Este país está mais com o perfil de Jean Wyllis,
o principal personagem brasileiro da semana passada. Nascido
em uma família pobre do interior da Bahia, gay assumido,
cursou universidade pública e virou professor. Ajudou
a criar um programa para ensinar direitos humanos numa faculdade
de jornalismo.
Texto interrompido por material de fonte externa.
(* ===== verification/MemEntry.v ===== *)
(** * In-memory database entry points (src/mem/, src/facade.rs)

    The process-wide in-memory database with its example table and the stub
    (memdb.rs, stub.rs), the parameter arrays (params.rs), lookups through a
    caller's cache on either database, and the installation of a pooled
    database as the provider, among them the pool on a WAL authority file. *)
From S2P Require Import Prelude Errors RustStr Model Lru LocalCache SqlRoute Runtime SqliteDb Facade SqlDrivers.
From S2P Require Import RuntimeFacts SqliteFacts SqlDriversFacts.
From S2P Require Loader.
Import Model.Param.

(** ** Parameter arrays (src/mem/params.rs) *)

(** an array of empty pairs, filled by index *)
Definition to_params (params : list DataField) : list (str * SqlValue) :=
  foldl (λ acc '(i, param), <[i := (get_name param, to_sql param)]> acc)
    (replicate (length params) ([], SqlText [])) (imap pair params).

(** ** The databases *)

(** the lazily built pool; [Err] after its initialisation panicked *)
Abbreviation MemStatic := (option (Result str Pool)).

Inductive MDBEnum {L} `{SqliteLib L} :=
| Stub
| Use (db : Pool).
Arguments MDBEnum L {_}.

Definition EXAMPLE_CREATE_SQL : str := lit "CREATE TABLE IF NOT EXISTS example (
    id   INTEGER PRIMARY KEY,
    name TEXT NOT NULL,
    pinying TEXT NOT NULL
    )".
Definition EXAMPLE_CLEAN_SQL : str := lit "DELETE FROM example".
Definition EXAMPLE_INSERT_SQL : str := lit "INSERT INTO example(name,pinying) VALUES (?1, ?2 ) ".

Section MemEntry.
Context {C : Type → Type → Type} {P L : Type} `{LruOps C} `{Hasher} `{SqliteLib L}.
Abbreviation World := (World C P (Outside L)).
Abbreviation M := (St World).

Definition mdb_default : MDBEnum L := Stub.

Definition mdb_query (db : MDBEnum L) (sql : str) : M (KnowledgeResult (list RowData)) :=
  match db with Stub => mret (Ok []) | Use db => MemDB.query db sql end.
Definition mdb_query_row (db : MDBEnum L) (sql : str) : M (KnowledgeResult RowData) :=
  match db with Stub => mret (Ok []) | Use db => MemDB.query_row db sql end.
Definition mdb_query_row_params (db : MDBEnum L) (sql : str) (params : BoundParams)
  : M (KnowledgeResult RowData) :=
  match db with Stub => mret (Ok []) | Use db => MemDB.query_row_params db sql params end.

(** a lookup through the caller's cache *)
Definition mdb_cache_query {Cache} `{!CacheAble Cache DataField RowData} (db : MDBEnum L) (sql : str)
    (c_params : list DataField) (q_params : BoundParams) : St (World * Cache) RowData :=
  cache_query_impl c_params (mdb_query_row_params db sql q_params).

(** the process-wide database, built at its first use; [None] is a panic *)
Definition global : St (World * MemStatic) (option Pool) := λ '(w, st),
  let '(r, w) := match st with Some r => (r, w) | None => MemDB.instance w end in
  (match r with Ok pool => Some pool | Err _ => None end, (w, Some r)).
Definition mdb_global : St (World * MemStatic) (option (MDBEnum L)) :=
  fmap (M := St _) (fmap Use) global.

Context `{!CsvErrors (H := Fs)}.

(** [manifest_dir] is the crate's directory; the outcomes of the cleaning and
    of the final check are ignored *)
Definition load_example (manifest_dir : str) (db : Pool) : M (KnowledgeResult Pool) :=
  _ ←? MemDB.table_create db EXAMPLE_CREATE_SQL;
  let csv := Loader.path_join manifest_dir (lit "src/mem/dict/example.csv") in
  _ ← MemDB.table_clean db EXAMPLE_CLEAN_SQL;
  _ ←? TableLoad.table_load db EXAMPLE_INSERT_SQL csv [0; 1] 100;
  _ ← MemDB.check_data db (lit "example") (1, u64_max)%N;
  mret (Ok db).
Definition load_test (manifest_dir : str) : St (World * MemStatic) (option (KnowledgeResult Pool)) :=
  λ s, match global s with
       | (None, s) => (None, s)
       | (Some db, (w, st)) => let '(r, w) := load_example manifest_dir db w in (Some r, (w, st))
       end.
End MemEntry.

(** ** Installing a pooled database (src/facade.rs) *)

Section Install.
Context {C : Type → Type → Type} {L : Type} `{LruOps C} `{Hasher} `{SqliteLib L} `{TaskRuntime L}
  `{!Sqlx Postgres L} `{!Sqlx Mysql L}.
Abbreviation World := (World C (Provider L) (Outside L)).
Abbreviation M := (St World).

Definition mem_provider (memdb : Pool) (g : Generation) : Provider L :=
  LocalProvider (MemProvider memdb (scope_of (from_seed SqliteAuthority (lit "memdb")) g)).

Definition init_mem_provider (memdb : Pool) : M (KnowledgeResult unit) :=
  discard (install_provider SqliteAuthority (from_seed SqliteAuthority (lit "memdb"))
             (λ g, mret (Ok (mem_provider memdb g)))).

(** a failure to open or to set the journal mode is ignored *)
Definition ensure_wal (authority_uri : str) : M (KnowledgeResult unit) :=
  conn ← on_lib (open_with_flags authority_uri
                   [lit "SQLITE_OPEN_READ_WRITE"; lit "SQLITE_OPEN_CREATE"; lit "SQLITE_OPEN_URI"]);
  match conn with
  | Ok conn =>
      _ ← on_lib (execute_batch conn (lit "PRAGMA journal_mode=WAL;
PRAGMA synchronous=NORMAL;
PRAGMA temp_store=MEMORY;"));
      mret (Ok tt)
  | Err _ => mret (Ok tt)
  end.

Definition init_wal_pool_from_authority (authority_uri : str) (pool_size : N) : M (KnowledgeResult unit) :=
  _ ←? ensure_wal authority_uri;
  mem ←? MemDB.new_file authority_uri pool_size [lit "SQLITE_OPEN_READ_ONLY"; lit "SQLITE_OPEN_URI"];
  init_mem_provider mem.
End Install.

(** ** Properties *)

(** the array of [to_params] is the name and value of each field, in order *)
Lemma to_params_spec params : to_params params = (λ f, (get_name f, to_sql f)) <$> params.
Proof.
  unfold to_params.
  assert (∀ pre acc, length acc = length params →
    foldl (λ acc '(i, param), <[i := (get_name param, to_sql param)]> acc) (pre ++ acc)
      (imap (λ i, pair (length pre + i)) params)
    = pre ++ ((λ f, (get_name f, to_sql f)) <$> params)) as Hgo.
  { induction params as [|p params IH]; intros pre [|a acc] Hl; try done.
    injection Hl as Hl. cbn [imap foldl fmap list_fmap]. rewrite Nat.add_0_r.
    rewrite insert_app_r_alt by lia. rewrite Nat.sub_diag. cbn [insert list_insert].
    change (pre ++ (get_name p, to_sql p) :: acc) with (pre ++ [(get_name p, to_sql p)] ++ acc).
    rewrite app_assoc. rewrite (imap_ext _ (λ i, pair (length (pre ++ [(get_name p, to_sql p)]) + i))).
    - rewrite IH by done. by rewrite <-app_assoc.
    - intros i x _. cbn. rewrite length_app. cbn. f_equal. lia. }
  exact (Hgo [] _ (length_replicate _ _)).
Qed.

Section Facts.
Context {C : Type → Type → Type} {L : Type} `{LruLaws C} `{Hasher} `{SqliteLib L} `{TaskRuntime L}
  `{!Sqlx Postgres L} `{!Sqlx Mysql L}.
Abbreviation World := (World C (Provider L) (Outside L)).
Implicit Types (w : World).

Lemma ensure_wal_ok uri w :
  ∃ l, ensure_wal uri w = (Ok tt, set_ext (set_lib l (ext w)) w).
Proof.
  unfold ensure_wal, mbind, st_bind, on_lib.
  destruct (open_with_flags _ _ _) as [[c|] l]; cbn [set_ext ext set_lib lib]; [|by exists l].
  destruct (execute_batch _ _ _) as [r l']. exists l'. by destruct w.
Qed.

(** Installing the pool on a WAL file: whether or not the journal mode could be
    set, the pool is opened read-only on the file; when that fails the runtime
    is left alone, otherwise its provider is the pooled database, under the
    next generation, and its column-name scope is that generation's. *)
Lemma wal_pool_installed uri size w :
  let '(res, w') := init_wal_pool_from_authority uri size w in
  ∃ l, ensure_wal uri w = (Ok tt, set_ext (set_lib l (ext w)) w)
  ∧ match pool_build (FileManager uri [lit "SQLITE_OPEN_READ_ONLY"; lit "SQLITE_OPEN_URI"]) size l with
    | (Err _, l') => res = Err res_error ∧ w' = set_ext (set_lib l' (ext w)) w
    | (Ok pool, l') =>
        let g := wrap64 (next_generation (rt w) + 1) in
        let ds := from_seed SqliteAuthority (lit "memdb") in
        let h := {| executor := mem_provider pool g; datasource_id := ds; generation := g;
                    kind := SqliteAuthority |} in
        res = Ok tt ∧ same_rt (rt w') (installed DEFAULT_PROVIDER_NAME h true
                                         (set_next_generation g (rt w)))
    end.
Proof.
  unfold init_wal_pool_from_authority, bind_res, mbind, st_bind.
  destruct (ensure_wal_ok uri w) as [l Hl]. rewrite Hl.
  unfold MemDB.new_file, SqliteDb.call, fmap, st_fmap, on_lib. cbn [ext set_ext set_lib lib].
  match goal with |- context [pool_build ?m size l] =>
    destruct (pool_build m size l) as [[pool|err] l'] eqn:Hp end; cbn [map_err mret st_ret].
  - pose proof (install_spec DEFAULT_PROVIDER_NAME SqliteAuthority (from_seed SqliteAuthority (lit "memdb"))
      (λ g, mret (Ok (mem_provider pool g))) true
      (set_ext (set_lib l' (ext w)) w)) as Hi. cbv zeta in Hi.
    unfold init_mem_provider, discard, install_provider, fmap, st_fmap.
    cbn [mret st_ret rt set_ext] in Hi |- *.
    destruct (install_provider_named _ _ _ _ _ _) as [r w']. exists l. split; [done|].
    rewrite Hp. destruct Hi as (_ & -> & Hs). by split.
  - exists l. split; [done|]. rewrite Hp. split; [done|]. by destruct w.
Qed.
End Facts.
Não venceu o "Big Brother Brasil"
por seus atributos físicos, mas, em boa parte, pelos
dotes intelectuais; é quase o oposto do homófobo
Severino, cujo prestígio se sustenta da troca de favores.
O "Brasil de Jean" é o da classe média
com escolaridade, mas empobrecida nos últimos anos,
inclusive pelo aumento dos impostos. Justamente esse segmento
era o principal alvo da nova ofensiva do leão, que,
como todos sabemos, não pára de engordar.
Num cálculo divulgado na quinta-feira pelo Instituto
Brasileiro de Planejamento Tributário, pagamos, no
ano passado, R$ 648 bilhões para manter o poder público
-ou seja, R$ 74 milhões por hora.
Na mesma semana em que o governo tentava aumentar ainda mais
o imposto, soubemos que, nos últimos dois anos, a folha
de pagamentos da União teve um acréscimo de
77 mil novos funcionários. Nem estou aqui contando
o aumento dos servidores que se aposentam com salário
integral.
A semana foi especialmente didática para os paulistanos,
que, nos últimos anos, foram submetidos não
só ao aumento de impostos federais estaduais mas também
à elevação de taxas municipais. Por falta
de pagamento, dezenas de prédios, inclusive escolas
e postos de saúde, tiveram a luz cortada. A própria
Secretaria das Finanças (impossível melhor simbolismo)
ficou às escuras.
No "Brasil de Jean", o cidadão é
mais atento, informado e irritado com a diferença entre
o que paga e o que recebe dos governos. Com o e-mail, a irritação
ganhou um canal institucional para protestos diários
em tempo real. Este país está informando que,
se o governo quer mais dinheiro, gaste menos e melhor - assim
como qualquer cidadão sério.
Mandou também dizer, em milhares de e-mails, que, se
Severino não vê problema em contratar parentes,
tire o dinheiro do próprio bolso.
PS - De todos os desperdícios nacionais, nada me irrita
mais do que o fundo criado, há cinco anos, para promover
a inclusão digital (Fust). Já arrecadaram R$
4 bilhões e, na semana passada, ainda estavam discutindo
quando e como vão usá-lo para melhorar a educação
pública. Não gastaram um único centavo.
Esse dinheiro ajudaria mais brasileiros a se conectarem à
internet e, portanto, a terem mais poder. Embora não
seja parte de um complô, a falta de pressa é,
nesse caso, conveniente.
Coluna originalmente publicada na
Folha de São Paulo, na editoria Cotidiano.